(Source data)
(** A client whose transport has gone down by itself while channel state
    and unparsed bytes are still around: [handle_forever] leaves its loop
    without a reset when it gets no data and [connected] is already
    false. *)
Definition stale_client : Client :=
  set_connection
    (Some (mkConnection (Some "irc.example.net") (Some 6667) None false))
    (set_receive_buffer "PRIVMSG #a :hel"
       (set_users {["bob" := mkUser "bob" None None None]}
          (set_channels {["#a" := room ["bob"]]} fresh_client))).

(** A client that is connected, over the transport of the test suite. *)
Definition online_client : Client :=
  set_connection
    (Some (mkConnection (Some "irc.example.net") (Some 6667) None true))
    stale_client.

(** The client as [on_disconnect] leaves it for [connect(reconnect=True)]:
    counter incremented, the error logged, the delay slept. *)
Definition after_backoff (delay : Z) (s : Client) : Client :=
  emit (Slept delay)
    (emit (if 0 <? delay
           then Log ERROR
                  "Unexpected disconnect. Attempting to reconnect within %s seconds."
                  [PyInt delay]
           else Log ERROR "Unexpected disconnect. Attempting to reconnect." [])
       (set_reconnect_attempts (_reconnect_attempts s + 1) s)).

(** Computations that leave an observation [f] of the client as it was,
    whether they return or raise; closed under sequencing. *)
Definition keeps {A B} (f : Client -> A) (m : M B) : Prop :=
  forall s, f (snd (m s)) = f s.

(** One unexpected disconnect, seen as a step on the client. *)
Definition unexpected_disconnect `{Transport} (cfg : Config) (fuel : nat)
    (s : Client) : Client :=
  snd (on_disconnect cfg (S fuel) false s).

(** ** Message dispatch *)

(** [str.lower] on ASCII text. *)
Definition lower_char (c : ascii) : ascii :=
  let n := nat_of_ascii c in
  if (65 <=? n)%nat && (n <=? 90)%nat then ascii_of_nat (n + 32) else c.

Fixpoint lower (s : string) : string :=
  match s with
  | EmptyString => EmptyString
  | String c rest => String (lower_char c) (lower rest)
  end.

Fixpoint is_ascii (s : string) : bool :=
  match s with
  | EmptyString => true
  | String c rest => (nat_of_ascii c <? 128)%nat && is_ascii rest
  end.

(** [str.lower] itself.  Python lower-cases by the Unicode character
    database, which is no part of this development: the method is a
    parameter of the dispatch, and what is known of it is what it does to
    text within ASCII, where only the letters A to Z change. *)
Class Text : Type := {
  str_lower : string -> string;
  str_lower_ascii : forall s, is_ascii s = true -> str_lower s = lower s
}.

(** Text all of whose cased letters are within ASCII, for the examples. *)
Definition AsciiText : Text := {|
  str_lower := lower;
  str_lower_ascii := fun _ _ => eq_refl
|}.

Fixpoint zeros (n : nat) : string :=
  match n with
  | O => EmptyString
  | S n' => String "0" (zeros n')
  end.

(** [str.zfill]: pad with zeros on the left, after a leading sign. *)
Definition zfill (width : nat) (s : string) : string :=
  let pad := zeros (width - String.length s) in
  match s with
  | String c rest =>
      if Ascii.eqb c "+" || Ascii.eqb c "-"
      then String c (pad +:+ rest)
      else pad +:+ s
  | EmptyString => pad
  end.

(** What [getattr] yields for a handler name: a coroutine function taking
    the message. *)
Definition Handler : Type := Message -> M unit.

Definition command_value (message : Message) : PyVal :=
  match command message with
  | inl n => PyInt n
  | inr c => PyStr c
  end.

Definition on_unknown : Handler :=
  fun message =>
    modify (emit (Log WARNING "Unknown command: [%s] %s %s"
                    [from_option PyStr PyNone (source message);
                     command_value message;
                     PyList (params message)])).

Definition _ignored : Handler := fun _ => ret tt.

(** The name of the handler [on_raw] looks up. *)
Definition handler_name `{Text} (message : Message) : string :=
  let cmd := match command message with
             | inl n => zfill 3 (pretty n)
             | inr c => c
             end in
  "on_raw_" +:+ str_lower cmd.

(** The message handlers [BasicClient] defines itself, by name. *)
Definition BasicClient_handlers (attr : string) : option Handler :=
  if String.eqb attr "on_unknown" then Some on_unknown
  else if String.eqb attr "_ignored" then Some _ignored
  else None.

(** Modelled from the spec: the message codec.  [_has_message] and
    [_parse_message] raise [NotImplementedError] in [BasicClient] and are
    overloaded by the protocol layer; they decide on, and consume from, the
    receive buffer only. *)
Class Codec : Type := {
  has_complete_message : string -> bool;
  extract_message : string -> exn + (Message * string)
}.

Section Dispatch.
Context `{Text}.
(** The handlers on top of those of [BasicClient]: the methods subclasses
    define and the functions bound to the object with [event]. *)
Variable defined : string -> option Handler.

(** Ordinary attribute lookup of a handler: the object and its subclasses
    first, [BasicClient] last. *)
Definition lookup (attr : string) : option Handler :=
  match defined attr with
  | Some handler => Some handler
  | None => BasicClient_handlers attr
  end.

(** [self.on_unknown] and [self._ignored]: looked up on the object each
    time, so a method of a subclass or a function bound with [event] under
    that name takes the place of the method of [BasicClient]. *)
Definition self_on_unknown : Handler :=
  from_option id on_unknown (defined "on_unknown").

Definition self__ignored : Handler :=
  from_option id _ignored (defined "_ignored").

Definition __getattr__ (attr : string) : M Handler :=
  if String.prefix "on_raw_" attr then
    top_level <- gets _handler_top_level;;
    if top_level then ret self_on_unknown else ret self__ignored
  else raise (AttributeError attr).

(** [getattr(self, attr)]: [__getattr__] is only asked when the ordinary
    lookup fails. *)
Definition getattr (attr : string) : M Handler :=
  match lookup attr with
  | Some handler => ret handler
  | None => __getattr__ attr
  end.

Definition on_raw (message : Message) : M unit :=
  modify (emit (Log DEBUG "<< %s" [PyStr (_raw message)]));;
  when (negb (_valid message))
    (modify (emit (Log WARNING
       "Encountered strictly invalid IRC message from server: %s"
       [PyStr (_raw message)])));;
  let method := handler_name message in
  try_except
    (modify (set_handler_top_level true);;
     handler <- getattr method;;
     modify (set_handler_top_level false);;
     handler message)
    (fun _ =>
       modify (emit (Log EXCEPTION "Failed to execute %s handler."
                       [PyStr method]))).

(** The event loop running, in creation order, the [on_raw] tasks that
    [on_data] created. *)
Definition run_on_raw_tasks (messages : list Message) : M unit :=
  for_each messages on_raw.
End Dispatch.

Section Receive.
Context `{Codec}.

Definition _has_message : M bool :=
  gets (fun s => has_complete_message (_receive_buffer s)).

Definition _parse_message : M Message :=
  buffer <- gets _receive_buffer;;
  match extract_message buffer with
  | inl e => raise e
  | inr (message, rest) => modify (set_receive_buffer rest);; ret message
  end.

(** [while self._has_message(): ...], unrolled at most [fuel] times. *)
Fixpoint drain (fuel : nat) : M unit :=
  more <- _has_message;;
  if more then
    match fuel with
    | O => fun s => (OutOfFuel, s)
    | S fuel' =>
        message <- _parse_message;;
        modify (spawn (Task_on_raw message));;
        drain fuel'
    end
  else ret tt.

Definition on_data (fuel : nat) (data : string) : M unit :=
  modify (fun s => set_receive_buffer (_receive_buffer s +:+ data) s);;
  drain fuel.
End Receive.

* * *

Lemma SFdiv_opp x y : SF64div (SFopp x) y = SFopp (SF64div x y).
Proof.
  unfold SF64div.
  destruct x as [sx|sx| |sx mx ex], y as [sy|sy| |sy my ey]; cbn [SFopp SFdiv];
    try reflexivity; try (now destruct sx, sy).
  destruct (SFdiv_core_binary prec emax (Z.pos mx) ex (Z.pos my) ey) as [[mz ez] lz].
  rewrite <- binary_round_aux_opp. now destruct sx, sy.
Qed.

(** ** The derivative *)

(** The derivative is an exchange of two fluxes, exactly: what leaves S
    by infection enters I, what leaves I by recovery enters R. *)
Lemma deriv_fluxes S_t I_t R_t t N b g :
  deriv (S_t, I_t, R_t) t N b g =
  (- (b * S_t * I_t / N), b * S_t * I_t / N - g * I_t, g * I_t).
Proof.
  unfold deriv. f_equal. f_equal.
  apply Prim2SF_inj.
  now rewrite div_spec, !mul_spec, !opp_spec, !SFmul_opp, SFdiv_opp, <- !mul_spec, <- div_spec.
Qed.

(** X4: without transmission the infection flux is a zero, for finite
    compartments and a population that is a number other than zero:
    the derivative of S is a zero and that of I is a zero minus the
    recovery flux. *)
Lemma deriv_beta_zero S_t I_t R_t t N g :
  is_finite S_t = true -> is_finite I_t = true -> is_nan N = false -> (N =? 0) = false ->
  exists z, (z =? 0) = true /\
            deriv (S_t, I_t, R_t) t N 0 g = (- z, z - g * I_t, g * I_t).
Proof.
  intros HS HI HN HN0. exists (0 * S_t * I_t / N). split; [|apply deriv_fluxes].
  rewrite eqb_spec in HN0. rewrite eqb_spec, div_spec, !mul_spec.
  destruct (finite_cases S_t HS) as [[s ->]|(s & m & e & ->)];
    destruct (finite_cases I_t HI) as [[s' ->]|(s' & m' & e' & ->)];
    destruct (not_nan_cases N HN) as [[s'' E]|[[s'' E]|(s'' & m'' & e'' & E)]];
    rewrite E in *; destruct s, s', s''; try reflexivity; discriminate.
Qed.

**INSTRUCTIONS FOR THE TASK**
Which lines run from the one holding "try reflexivity; try" through the one holding "deriv (S_t, I_t, R_t) t N b" in the records above? Repeat them exactly, both included, and nothing more.

**RESULT OF THIS EXERCISE**
    try reflexivity; try (now destruct sx, sy).
  destruct (SFdiv_core_binary prec emax (Z.pos mx) ex (Z.pos my) ey) as [[mz ez] lz].
  rewrite <- binary_round_aux_opp. now destruct sx, sy.
Qed.

(** ** The derivative *)

(** The derivative is an exchange of two fluxes, exactly: what leaves S
    by infection enters I, what leaves I by recovery enters R. *)
Lemma deriv_fluxes S_t I_t R_t t N b g :
  deriv (S_t, I_t, R_t) t N b g =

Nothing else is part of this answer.